→ ABOUT THIS EXERCISE: Go through the data below line by line and report how many lines contain "Hsub", giving only that figure.

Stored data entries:

(* ===== verification/NominationStep.v ===== *)
(** * Facts about nominations

    The order on nominations ([isNewerNomination]), the election of round
    leaders and the choice of the value to vote for.  The second part is how
    the methods of the nomination protocol move a slot. *)

From S2P Require Import Prelude OrdContainers QuorumSet QuorumFacts ScpTypes BallotOrder Federated Ballot BallotStep Nomination.

Import LocalNode NP.

(** ** [isNewerNomination] *)

(** A successful [std::includes] exhibits the first range inside the other,
    sorted or not. *)
Lemma includes_sublist v : forall p, includes v p = true -> p `sublist_of` v.
Proof.
  induction v as [|x v IH]; intros [|y p]; cbn [includes]; try done; try (intros _; apply sublist_nil_l).
  destruct (ltb y x) eqn:E1; [done|]. destruct (ltb x y) eqn:E2; intros H.
  - apply sublist_cons. by apply IH.
  - assert (x = y) as -> by (by apply ltb_total). apply sublist_skip. by apply IH.
Qed.

(** On strictly sorted ranges it decides inclusion. *)
Lemma includes_complete v : forall p, os_sorted v -> os_sorted p ->
  (forall a, a ∈ p -> a ∈ v) -> includes v p = true.
Proof.
  induction v as [|x v IH]; intros [|y p] Hv Hp Hsub; cbn [includes]; try done.
  { specialize (Hsub y ltac:(left)). by apply elem_of_nil in Hsub. }
  destruct Hv as [Hx Hv], Hp as [Hy Hp].
  assert (y ∈ x :: v) as Hyin by (apply Hsub; left). apply elem_of_cons in Hyin as [->|Hyin].
  - rewrite ltb_irrefl. apply IH; [done|done|]. intros a Ha.
    assert (a ∈ x :: v) as Hin by (apply Hsub; by right).
    apply elem_of_cons in Hin as [->|]; [|done]. apply Hy, ltb_neq in Ha. done.
  - rewrite (ltb_asym x y), (Hx y) by auto. apply IH; [done|by split|]. intros a Ha.
    pose proof (Hsub a Ha) as Hin. apply elem_of_cons in Hin as [->|]; [|done].
    apply elem_of_cons in Ha as [->|Ha]; [by apply Hx, ltb_neq in Hyin|].
    apply Hy in Ha. pose proof (ltb_trans _ _ _ (Hx y Hyin) Ha) as Hxx.
    by rewrite ltb_irrefl in Hxx.
Qed.

Lemma isSubsetHelper_sound p v ne : isSubsetHelper p v = (true, ne) ->
  p `sublist_of` v /\ ne = negb (bool_decide (length p = length v)).
Proof.
  unfold isSubsetHelper. case_bool_decide; [|done].
  destruct (includes v p) eqn:E; [|done]. intros [= <-]. split; [by apply includes_sublist|done].
Qed.

Lemma isSubsetHelper_complete p v : os_sorted v -> os_sorted p -> (forall a, a ∈ p -> a ∈ v) ->
  isSubsetHelper p v = (true, negb (bool_decide (length p = length v))).
Proof.
  intros Hv Hp Hsub. pose proof (includes_complete v p Hv Hp Hsub) as Hi.
  unfold isSubsetHelper. rewrite Hi. rewrite bool_decide_true; [done|].
  by apply sublist_length, includes_sublist.
Qed.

→ RESPONSE TO THIS TASK: 6